§ **Instructions for the task**
Give again the line that contains "[fmt_check] walks a" and every line after it to the end of the records. Keep them exactly as they are and add nothing.

§ **Data supplied**
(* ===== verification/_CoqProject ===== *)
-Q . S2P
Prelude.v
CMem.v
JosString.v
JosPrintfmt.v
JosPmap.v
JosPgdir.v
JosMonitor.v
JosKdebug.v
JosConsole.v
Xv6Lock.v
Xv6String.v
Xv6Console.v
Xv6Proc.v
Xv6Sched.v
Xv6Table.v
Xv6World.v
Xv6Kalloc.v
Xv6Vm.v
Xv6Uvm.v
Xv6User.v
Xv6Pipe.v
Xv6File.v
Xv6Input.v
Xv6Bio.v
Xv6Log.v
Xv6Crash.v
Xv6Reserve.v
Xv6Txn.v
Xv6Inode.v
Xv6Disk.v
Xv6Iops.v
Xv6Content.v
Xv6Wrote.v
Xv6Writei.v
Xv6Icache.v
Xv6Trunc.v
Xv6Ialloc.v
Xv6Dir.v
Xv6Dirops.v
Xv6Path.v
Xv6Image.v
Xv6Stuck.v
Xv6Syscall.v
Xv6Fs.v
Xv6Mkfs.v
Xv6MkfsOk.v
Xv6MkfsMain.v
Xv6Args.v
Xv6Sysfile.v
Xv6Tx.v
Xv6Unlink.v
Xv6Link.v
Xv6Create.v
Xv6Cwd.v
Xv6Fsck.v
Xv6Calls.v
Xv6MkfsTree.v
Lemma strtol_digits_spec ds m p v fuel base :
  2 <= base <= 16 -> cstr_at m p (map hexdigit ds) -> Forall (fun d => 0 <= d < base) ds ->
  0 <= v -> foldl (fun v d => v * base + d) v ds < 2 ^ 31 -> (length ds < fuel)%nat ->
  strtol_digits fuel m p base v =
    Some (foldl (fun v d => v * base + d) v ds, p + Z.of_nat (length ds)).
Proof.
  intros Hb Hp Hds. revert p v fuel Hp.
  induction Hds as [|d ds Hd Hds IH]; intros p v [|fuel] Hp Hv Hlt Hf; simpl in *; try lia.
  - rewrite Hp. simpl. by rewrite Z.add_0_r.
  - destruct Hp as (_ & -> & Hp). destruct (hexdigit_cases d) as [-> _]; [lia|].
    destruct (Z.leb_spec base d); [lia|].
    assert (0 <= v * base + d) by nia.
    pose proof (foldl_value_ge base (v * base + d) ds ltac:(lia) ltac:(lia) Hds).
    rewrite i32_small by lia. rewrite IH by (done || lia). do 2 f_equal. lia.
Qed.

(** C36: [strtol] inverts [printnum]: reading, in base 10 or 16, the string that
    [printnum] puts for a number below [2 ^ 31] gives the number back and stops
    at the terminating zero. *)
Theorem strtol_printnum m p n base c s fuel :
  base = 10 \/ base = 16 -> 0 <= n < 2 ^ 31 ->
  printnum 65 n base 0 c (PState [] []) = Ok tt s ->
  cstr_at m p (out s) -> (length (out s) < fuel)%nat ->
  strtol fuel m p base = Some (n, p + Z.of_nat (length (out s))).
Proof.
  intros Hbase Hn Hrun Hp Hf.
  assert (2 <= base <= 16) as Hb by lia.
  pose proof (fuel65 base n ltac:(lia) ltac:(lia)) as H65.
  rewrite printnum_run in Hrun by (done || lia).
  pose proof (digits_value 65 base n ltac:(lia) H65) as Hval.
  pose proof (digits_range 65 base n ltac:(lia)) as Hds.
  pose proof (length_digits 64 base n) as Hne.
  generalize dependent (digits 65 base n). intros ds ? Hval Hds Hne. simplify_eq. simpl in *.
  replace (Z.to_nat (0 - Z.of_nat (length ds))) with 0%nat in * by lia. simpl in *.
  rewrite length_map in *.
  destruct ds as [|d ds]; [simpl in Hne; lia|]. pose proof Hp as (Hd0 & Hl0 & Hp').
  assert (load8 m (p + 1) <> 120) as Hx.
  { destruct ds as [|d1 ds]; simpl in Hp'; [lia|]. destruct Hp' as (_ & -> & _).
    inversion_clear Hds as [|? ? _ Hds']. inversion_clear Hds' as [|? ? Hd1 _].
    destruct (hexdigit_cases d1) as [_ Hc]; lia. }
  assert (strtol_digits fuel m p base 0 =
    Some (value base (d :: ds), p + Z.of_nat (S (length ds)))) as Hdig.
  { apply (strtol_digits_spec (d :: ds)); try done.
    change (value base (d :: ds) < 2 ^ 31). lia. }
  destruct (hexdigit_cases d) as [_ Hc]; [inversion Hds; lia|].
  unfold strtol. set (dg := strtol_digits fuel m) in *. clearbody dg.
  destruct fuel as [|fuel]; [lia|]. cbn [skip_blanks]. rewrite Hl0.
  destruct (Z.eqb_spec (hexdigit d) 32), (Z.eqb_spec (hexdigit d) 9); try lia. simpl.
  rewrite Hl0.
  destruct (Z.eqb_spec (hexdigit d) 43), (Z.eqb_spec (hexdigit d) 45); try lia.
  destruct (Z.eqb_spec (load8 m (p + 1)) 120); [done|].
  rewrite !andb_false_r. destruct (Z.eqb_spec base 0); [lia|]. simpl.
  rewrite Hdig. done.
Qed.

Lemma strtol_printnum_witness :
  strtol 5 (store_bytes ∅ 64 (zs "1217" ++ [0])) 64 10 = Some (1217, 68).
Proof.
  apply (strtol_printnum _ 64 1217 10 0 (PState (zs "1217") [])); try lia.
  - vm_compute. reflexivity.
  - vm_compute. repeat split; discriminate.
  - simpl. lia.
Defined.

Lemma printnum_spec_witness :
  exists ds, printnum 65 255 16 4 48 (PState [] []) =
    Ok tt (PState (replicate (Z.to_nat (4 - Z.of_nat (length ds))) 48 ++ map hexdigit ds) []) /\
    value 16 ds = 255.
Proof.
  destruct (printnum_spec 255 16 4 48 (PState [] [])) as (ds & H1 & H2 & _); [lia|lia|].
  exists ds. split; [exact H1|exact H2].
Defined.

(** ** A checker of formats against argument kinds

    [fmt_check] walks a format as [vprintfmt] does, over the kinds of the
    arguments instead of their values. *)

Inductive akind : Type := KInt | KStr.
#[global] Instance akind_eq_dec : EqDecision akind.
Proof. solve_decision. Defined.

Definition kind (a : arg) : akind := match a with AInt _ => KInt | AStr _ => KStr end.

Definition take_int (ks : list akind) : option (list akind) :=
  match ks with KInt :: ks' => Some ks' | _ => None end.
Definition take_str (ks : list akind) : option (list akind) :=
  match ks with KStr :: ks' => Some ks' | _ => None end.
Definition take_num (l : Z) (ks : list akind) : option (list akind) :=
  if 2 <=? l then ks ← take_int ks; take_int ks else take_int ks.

§ **Final answer**
    [fmt_check] walks a format as [vprintfmt] does, over the kinds of the
    arguments instead of their values. *)

Inductive akind : Type := KInt | KStr.
#[global] Instance akind_eq_dec : EqDecision akind.
Proof. solve_decision. Defined.

Definition kind (a : arg) : akind := match a with AInt _ => KInt | AStr _ => KStr end.

Definition take_int (ks : list akind) : option (list akind) :=
  match ks with KInt :: ks' => Some ks' | _ => None end.
Definition take_str (ks : list akind) : option (list akind) :=
  match ks with KStr :: ks' => Some ks' | _ => None end.
Definition take_num (l : Z) (ks : list akind) : option (list akind) :=
  if 2 <=? l then ks ← take_int ks; take_int ks else take_int ks.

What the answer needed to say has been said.